Using SSML for advanced text-to-speech on Windows Phone 8
Delete instructional text in italic
This article demonstrates how the Synthesis Markup Language (SSML) can be used to provide advanced text-to-speech (TTS) functionality on Windows Phone 8 applications.
Article Metadata
Contents |
Introduction
Microsoft introduced a number of interesting APIs and features in the field of speech in Windows Phone 8, which include voice commands, speech recognition and text-to-speech (TTS).
Although this article explains how to add basic TTS functionality to an application, it mainly focuses on the use of the Speech Synthesis Markup Language (SSML) that is supported by Windows Phone 8, to allow a more advanced use of the text-to-speech engine.
Prerequisites
This article assumes a basic knowledge of the Visual Studio IDE, which includes knowledge on how to create, compile and run applications, how to add subdirectories and create and/or add new or existing items to them, and a basic knowledge of the C# language and object oriented programming in general
TTS on Windows Phone 8
The first thing that needs to be done is to include a using statement for the speech synthesis namespace.

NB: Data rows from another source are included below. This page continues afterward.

Lemma post_loop_trip count i msgs p :
  0 ≤ i → i + len msgs ≤ count → Forall fate_ok (po_fates p) →
  match trip i msgs (po_local p) (po_fates p) (po_x p) with
  | Fault e => post_loop count i msgs p = Fault e
  | Done (msgs', fs', x') => ∃ msgs1 js l,
      post_loop count i msgs p
      = Done (None, msgs1, mk_posting (po_comp_ct p - 2 * incomplete msgs + len js) l fs'
                             (po_jobs p ++ js) x') ∧
      Forall fate_ok fs' ∧ Forall (λ j, 0 ≤ jd_tag j < 2 * count ∧ jd_error j ≤ 0) js ∧
      len js ≤ 2 * incomplete msgs ∧ length msgs1 = length msgs ∧
      ∀ pre, len pre = i → foldl (end_in count) (pre ++ msgs1) js = pre ++ msgs'
  end.
Proof.
  revert i p. induction msgs as [|m msgs IH]; intros i p Hi Hle Hfs.
  { exists [], [], (po_local p). destruct p. rewrite app_nil_r. split_and!; try done.
    unfold incomplete. simpl. repeat f_equal. lia. }
  cbn [trip post_loop length] in *. rewrite incomplete_cons. destruct (mp_complete m) eqn:Hc.
  - specialize (IH (i + 1) p ltac:(lia) ltac:(lia) Hfs).
    destruct (trip (i + 1) msgs _ _ _) as [[[msgs' fs'] x']|e]; cbn [mbind exec_bind].
    + destruct IH as (msgs1 & js & l & Hp & Hfs' & Hjs & Hn & Hlen1 & Hfold).
      unfold post_message. rewrite Hc. cbn [mbind exec_bind]. rewrite Hp. cbn [mbind exec_bind].
      exists (m :: msgs1), js, l. split_and!; [by rewrite Z.add_0_l|done|done|lia|simpl; lia|].
      intros pre Hpre. rewrite (app_cons_shift pre msgs1), (app_cons_shift pre msgs'). apply Hfold.
      rewrite length_app. simpl. lia.
    + unfold post_message. rewrite Hc. cbn [mbind exec_bind]. by rewrite IH.
  - destruct (next_fate_ok _ Hfs) as [Hok Hfs1].
    pose proof (post_message_trip count i m p _ Hi Hc eq_refl Hok) as Hm.
    destruct (next_fate (po_fates p)) as [f fs1]. cbn [fst snd] in *.
    destruct (settle_way i m (f_way f) _ (po_x p)) as [[[m' l'] x1]|e]; cbn [mbind exec_bind].
    2: { by rewrite Hm. }
    destruct Hm as (m1 & js1 & Hp1 & Hj1 & Hn1 & Hf1). rewrite Hp1. cbn [mbind exec_bind].
    specialize (IH (i + 1) (mk_posting (po_comp_ct p - 2 + len js1) l' fs1 (po_jobs p ++ js1) x1)
      ltac:(lia) ltac:(lia) Hfs1). cbn [po_local po_fates po_x po_comp_ct po_jobs] in IH.
    destruct (trip (i + 1) msgs l' fs1 x1) as [[[msgs' fs'] x']|e]; cbn [mbind exec_bind];
      [|by rewrite IH].
    destruct IH as (msgs1 & js & l & Hp & Hfs' & Hjs & Hn & Hlen1 & Hfold). rewrite Hp. cbn [mbind exec_bind].
    exists (m1 :: msgs1), (js1 ++ js), l. rewrite !length_app, app_assoc. split_and!; [|done| |lia|simpl; lia|].
    + f_equal; f_equal; f_equal; lia.
    + apply Forall_app. split; [|done]. eapply Forall_impl; [done|]. simpl. lia.
    + intros pre Hpre. rewrite foldl_app, jobs_end by (try rewrite Hpre; done || lia). rewrite Hf1.
      rewrite (app_cons_shift pre msgs1), (app_cons_shift pre msgs'). apply Hfold.
      rewrite length_app. simpl. lia.
Qed.

(** The jobs end one after the other. *)
Lemma walk_jobs js msgs limit j fs x c :
  Forall (λ j, 0 ≤ jd_tag j < 2 * len msgs ∧ jd_error j ≤ 0) (j :: js) →
  ∃ j', ∀ k, pvfs2_msgpairarray_walk (length (j :: js) + k) "complete" c
    (mk_array msgs (len (j :: js)) limit j fs js x)
  = pvfs2_msgpairarray_walk k "completion_fn" MSGPAIRS_COMPLETE
      (mk_array (foldl (end_in (len msgs)) msgs (j :: js)) 0 limit j' fs [] x).
Proof.
  revert j msgs c. induction js as [|j2 js IH]; intros j msgs c Hjs;
    inversion Hjs as [|? ? [Htag Herr] Hjs' Heq]; subst.
  - exists j. intros k. change (length [j] + k)%nat with (S k). rewrite walk_complete.
    unfold msgpairarray_complete. cbn [ma_js ma_msgs ma_comp_ct ma_retry_limit ma_fates ma_jobs ma_x].
    rewrite decide_True by lia. by rewrite !decide_False by (simpl; lia).
  - assert (len (end_in (len msgs) msgs j) = len msgs) as Hlen.
    { unfold end_in. by rewrite length_alter. }
    destruct (IH j2 (end_in (len msgs) msgs j) (jd_error j2)) as [j' Hj']; [by rewrite Hlen|].
    exists j'. intros k. specialize (Hj' k). rewrite Hlen in Hj'. cbn [foldl]. cbn [foldl] in Hj'.
    rewrite <- Hj'.
    change (length (j :: j2 :: js) + k)%nat with (S (length (j2 :: js) + k)). rewrite walk_complete.
    unfold msgpairarray_complete. cbn [ma_js ma_msgs ma_comp_ct ma_retry_limit ma_fates ma_jobs ma_x].
    rewrite decide_True by lia. rewrite decide_True by (simpl; lia). cbn [deferred ma_jobs mbind exec_bind].
    inversion Hjs' as [|? ? [_ Herr2] _]; subst.
    replace (jd_error j2 =? MSGPAIRS_COMPLETE) with false by (unfold MSGPAIRS_COMPLETE; lia).
    f_equal. f_equal. simpl. lia.
Qed.

(** A trip ends with the messages settled and no job left. *)
Lemma walk_trip msgs limit js0 fs x c :
  0 < incomplete msgs → Forall fate_ok fs →
  match trip 0 msgs false fs x with
  | Fault e => ∀ n, pvfs2_msgpairarray_walk (S n) "post" c
      (mk_array msgs (2 * incomplete msgs) limit js0 fs [] x) = Fault e
  | Done (msgs', fs', x') => Forall fate_ok fs' ∧ ∃ n j', (n ≤ 2 * length msgs)%nat ∧ ∀ k,
      pvfs2_msgpairarray_walk (S n + k) "post" c
        (mk_array msgs (2 * incomplete msgs) limit js0 fs [] x)
      = pvfs2_msgpairarray_walk k "completion_fn" MSGPAIRS_COMPLETE
          (mk_array msgs' 0 limit j' fs' [] x')
  end.
Proof.
  intros Hi Hfs. assert (incomplete msgs ≤ len msgs) as Hle.
  { unfold incomplete. pose proof (length_filter (λ m, mp_complete m = false) msgs). lia. }
  pose proof (post_loop_trip (len msgs) 0 msgs (mk_posting (2 * incomplete msgs) false fs [] x)
    ltac:(lia) ltac:(lia) Hfs) as Hp. cbn [po_local po_fates po_x po_comp_ct po_jobs] in Hp.
  assert (∀ n, pvfs2_msgpairarray_walk (S n) "post" c
      (mk_array msgs (2 * incomplete msgs) limit js0 fs [] x) =
      ('(stop, msgs, p) ← post_loop (len msgs) 0 msgs (mk_posting (2 * incomplete msgs) false fs [] x);
       '(c, a) ← (let a := mk_array msgs (po_comp_ct p) limit js0 (po_fates p) (po_jobs p) (po_x p) in
         match stop with
         | Some e => Done (e, a)
         | None => if po_comp_ct p =? 0 then Done (MSGPAIRS_COMPLETE, a) else deferred a
         end);
       pvfs2_msgpairarray_walk n (if c =? MSGPAIRS_COMPLETE then "completion_fn" else "complete") c a))
    as Hw.
  { intros n. rewrite walk_post. unfold msgpairarray_post.
    cbn [ma_js ma_msgs ma_comp_ct ma_retry_limit ma_fates ma_jobs ma_x].
    rewrite decide_True by lia. by destruct (post_loop _ _ _ _) as [[[stop msgs1] p]|]. }
  destruct (trip 0 msgs false fs x) as [[[msgs' fs'] x']|e].
  2: { intros n. by rewrite Hw, Hp. }
  destruct Hp as (msgs1 & js & l & Hp & Hfs' & Hjs & Hn & Hlen1 & Hfold). split; [done|].
  specialize (Hfold [] eq_refl). simpl in Hfold.
  replace (2 * incomplete msgs - 2 * incomplete msgs + len js) with (len js) in Hp by lia.
  rewrite app_nil_l in Hp. destruct js as [|j js].
  - exists 0%nat, js0. split; [lia|]. intros k. rewrite Hw, Hp. by rewrite <- Hfold.
  - rewrite <- Hlen1 in Hjs, Hfold. destruct (walk_jobs js msgs1 limit j fs' x' (jd_error j) Hjs) as [j' Hj'].
    exists (length (j :: js)), j'. split; [lia|]. intros k. rewrite Nat.add_succ_l, Hw, Hp.
    cbn [mbind exec_bind po_comp_ct po_fates po_jobs po_x].
    replace (len (j :: js) =? 0) with false by (simpl; lia). cbn [deferred ma_jobs mbind exec_bind].
    inversion Hjs as [|? ? [_ Herr] _]; subst.
    replace (jd_error j =? MSGPAIRS_COMPLETE) with false by (unfold MSGPAIRS_COMPLETE; lia).
    apply Hj'.
Qed.

(** * All messages are answered *)

Fixpoint serve_all (i : Z) (n : nat) (x : X) : exec (list (Z * R) * X) :=
  match n with
  | O => Done ([], x)
  | S n =>
      '(ret, r, x) ← serve i x;
      '(rs, x) ← serve_all (i + 1) n x;
      Done ((ret, r) :: rs, x)
  end.

Definition answered (msgs : list PINT_sm_msgpair_state) (rs : list (Z * R))
    : list PINT_sm_msgpair_state :=
  zip_with (λ m r, settle m true (Some r) 0) msgs rs.

Definition fresh (m : PINT_sm_msgpair_state) : PINT_sm_msgpair_state :=
  mk_msgpair (mp_retry_flag m) 0 (mp_comp_fn m) false (mp_resp m) (mp_op_status m) false.

Lemma trip_answered i msgs l x :
  trip i (fresh <$> msgs) l [] x
  = ('(rs, x) ← serve_all i (length msgs) x; Done (answered (fresh <$> msgs) rs, [], x)).
Proof.
  revert i l x. induction msgs as [|m msgs IH]; intros i l x; [done|]. simpl.
  destruct (serve i x) as [[[ret r] x']|]; [|done]. simpl. rewrite IH.
  by destruct (serve_all (i + 1) (length msgs) x') as [[rs x'']|].
Qed.

Lemma incomplete_fresh msgs : incomplete (fresh <$> msgs) = len msgs.
Proof.
  induction msgs as [|m msgs IH]; [done|]. rewrite fmap_cons, incomplete_cons, IH. simpl. lia.
Qed.

Definition flags_ok (msgs : list PINT_sm_msgpair_state) : bool :=
  forallb (λ m, (mp_retry_flag m =? PVFS_MSGPAIR_RETRY)
                || (mp_retry_flag m =? PVFS_MSGPAIR_NO_RETRY)) msgs.

Lemma walk_init_ok n c msgs ct limit js fs jobs x :
  msgs ≠ [] → flags_ok msgs = true →
  pvfs2_msgpairarray_walk (S n) "init" c (mk_array msgs ct limit js fs jobs x)
  = pvfs2_msgpairarray_walk n "post" 0
      (mk_array (fresh <$> msgs) (2 * incomplete (fresh <$> msgs)) limit js fs jobs x).
Proof.
  intros Hne Hf. rewrite walk_init. unfold msgpairarray_init.
  cbn [ma_js ma_msgs ma_comp_ct ma_retry_limit ma_fates ma_jobs ma_x].
  rewrite decide_True by (destruct msgs; [done|simpl; lia]). unfold flags_ok in Hf. rewrite Hf.
  by rewrite incomplete_fresh.
Qed.

(** When every message is answered the machine calls the completion functions
    in the order of the messages, once each, and gives back the last error. *)
Lemma array_answered msgs ct limit js x rs x1 msgs' c x' :
  msgs ≠ [] → flags_ok msgs = true → 0 ≤ limit →
  serve_all 0 (length msgs) x = Done (rs, x1) →
  completion_loop 0 (answered (fresh <$> msgs) rs) 0 0 x1 = Done (msgs', c, 0, x') → c ≤ 0 →
  ∃ js', pvfs2_msgpairarray_sm (mk_array msgs ct limit js [] [] x)
    = Done (c, mk_array msgs' 0 limit js' [] [] x').
Proof.
  intros Hne Hf Hlim Hs Hcomp Hc. unfold pvfs2_msgpairarray_sm. cbn [ma_msgs ma_retry_limit].
  assert (0 < len msgs) by (destruct msgs; [done|simpl; lia]).
  pose proof (walk_trip (fresh <$> msgs) limit js [] x 0) as Ht.
  rewrite incomplete_fresh, trip_answered, Hs in Ht. cbn [mbind exec_bind] in Ht.
  destruct Ht as (_ & n & j' & Hn & Hw); [lia|constructor|]. rewrite length_fmap in Hn.
  exists j'. remember (array_fuel (len msgs) limit) as fuel eqn:Hfuel.
  assert ((S n + 2 < fuel)%nat) as Hlt.
  { subst fuel. unfold array_fuel. nia. }
  replace fuel with (S (S n + S (S (fuel - n - 4)))) by lia.
  rewrite walk_init_ok by done. rewrite incomplete_fresh, Hw, walk_completion_fn.
  unfold msgpairarray_completion_fn. cbn [ma_js ma_msgs ma_comp_ct ma_retry_limit ma_fates ma_jobs ma_x].
  rewrite Hcomp. cbn [mbind exec_bind Z.eqb].
  replace (c =? MSGPAIRS_RETRY) with false by (unfold MSGPAIRS_RETRY; lia).
  replace (c =? MSGPAIRS_RETRY_NODELAY) with false by (unfold MSGPAIRS_RETRY_NODELAY; lia).
  apply walk_done.
Qed.

(** * Messages that are sent again *)

Definition bmi (e : Z) : Prop := PVFS_ERROR_CLASS (- e) = PVFS_ERROR_BMI.

Lemma bmi_nonzero e : bmi e → e ≠ 0.
Proof. by intros H ->. Qed.

Definition way_error (w : way) : option Z :=
  match w with
  | Answered _ => None
  | Unanswered _ e | Lost e _ | SendFailed e _ | RecvFailed _ e => Some e
  end.

(** All errors are those of the network. *)
Definition fate_bmi (f : fate) : Prop :=
  fate_ok f ∧ match way_error (f_way f) with Some e => bmi e | None => True end.

Definition msg_ok (m : PINT_sm_msgpair_state) : Prop :=
  mp_retry_flag m = PVFS_MSGPAIR_RETRY ∧
  ∀ f, mp_comp_fn m = Some f → ∀ x r i, ∃ st x', f x r i = Done (st, x') ∧ st ≤ 0.

Section returns.
(** Servers answer, and their errors are negative. *)
Hypothesis serve_ok : ∀ i x, ∃ ret r x',
  serve i x = Done (ret, r, x') ∧ ret ≤ 0 ∧ resp_status r ≤ 0.

(** A message before and after a trip. *)
Definition tripped (m m' : PINT_sm_msgpair_state) : Prop :=
  if mp_complete m then m' = m
  else mp_retry_flag m' = mp_retry_flag m ∧ mp_retry_count m' = mp_retry_count m ∧
       mp_comp_fn m' = mp_comp_fn m ∧ mp_complete m' = false ∧
       ((mp_op_status m' = 0 ∧ ∃ ret r, mp_resp m' = Some (ret, r) ∧ ret ≤ 0 ∧ resp_status r ≤ 0)
        ∨ (bmi (mp_op_status m') ∧ mp_op_status m' < 0)).

Lemma trip_total i msgs l fs x :
  Forall fate_bmi fs →
  ∃ msgs' fs' x', trip i msgs l fs x = Done (msgs', fs', x') ∧ Forall fate_bmi fs' ∧
    Forall2 tripped msgs msgs'.
Proof.
  revert i l fs x. induction msgs as [|m msgs IH]; intros i l fs x Hfs.
  { eexists _, _, _. split_and!; [done|done|constructor]. }
  cbn [trip]. destruct (mp_complete m) eqn:Hc.
  - destruct (IH (i + 1) l fs x Hfs) as (msgs' & fs' & x' & -> & Hfs' & Ht).
    eexists _, _, _. split_and!; [done|done|]. constructor; [|done]. unfold tripped. by rewrite Hc.
  - assert (fate_bmi (next_fate fs).1 ∧ Forall fate_bmi (next_fate fs).2) as [Hf Hfs1].
    { destruct Hfs; [|done]. done. }
    destruct (next_fate fs) as [f fs1]. cbn [fst snd] in *. destruct Hf as [(_ & _ & Hw) Hb].
    assert (∀ l, ∃ m' l' x', settle_way i m (f_way f) l x = Done (m', l', x') ∧ tripped m m') as Hs.
    { intros l'. unfold tripped. rewrite Hc. destruct (serve_ok i x) as (ret & r & x' & Hs & Hret & Hr).
      destruct (f_way f) as [now|now e|e r'|e r'|posted e]; cbn [settle_way way_ok way_error] in *;
        rewrite ?Hs; cbn [mbind exec_bind]; eexists _, _, _; split_and!; try done;
        first [left; split; [done|]; by exists ret, r | right; split; [exact Hb|simpl; lia]]. }
    destruct (Hs (negb (mp_encoded m) || l)) as (m' & l' & x1 & -> & Ht). cbn [mbind exec_bind].
    destruct (IH (i + 1) l' fs1 x1 Hfs1) as (msgs' & fs' & x' & -> & Hfs' & Ht').
    eexists _, _, _. split_and!; [done|done|]. by constructor.
Qed.
(** A message that is ready for [msgpairarray_completion_fn], and after it. *)
Definition ready (m : PINT_sm_msgpair_state) : Prop :=
  mp_complete m = true ∨ (msg_ok m ∧
    ((mp_op_status m = 0 ∧ ∃ ret r, mp_resp m = Some (ret, r) ∧ ret ≤ 0 ∧ resp_status r ≤ 0)
     ∨ (bmi (mp_op_status m) ∧ mp_op_status m < 0))).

This is necessary in any application with TTS functionality:
using Windows.Phone.Speech.Synthesis;
Then a new object of the SpeechSynthesizer class must be instantiated
SpeechSynthesizer synth = new SpeechSynthesizer();
And finally, the SpeakTextAsync method must be called, to speak the text.
await synth.SpeakTextAsync("Testing WP8 TTS");
This basic use of the TTS engine might be enough for some applications, but Windows Phone 8 provides additional mechanisms and methods to add more advanced TTS functionality, by utilizing SSML.
Speech Synthesis Markup Language (SSML)
SSML is an XML-based markup language for speech synthesis applications, and is a recommendation of the W3C's voice browser working group. It allows application developers to control various characteristics of synthesized speech, such as voice, language, pronunciation, etc.
The Microsoft implementation of SSML is based on World Wide Web Consortium Speech Synthesis Markup Language (SSML) Version 1.0.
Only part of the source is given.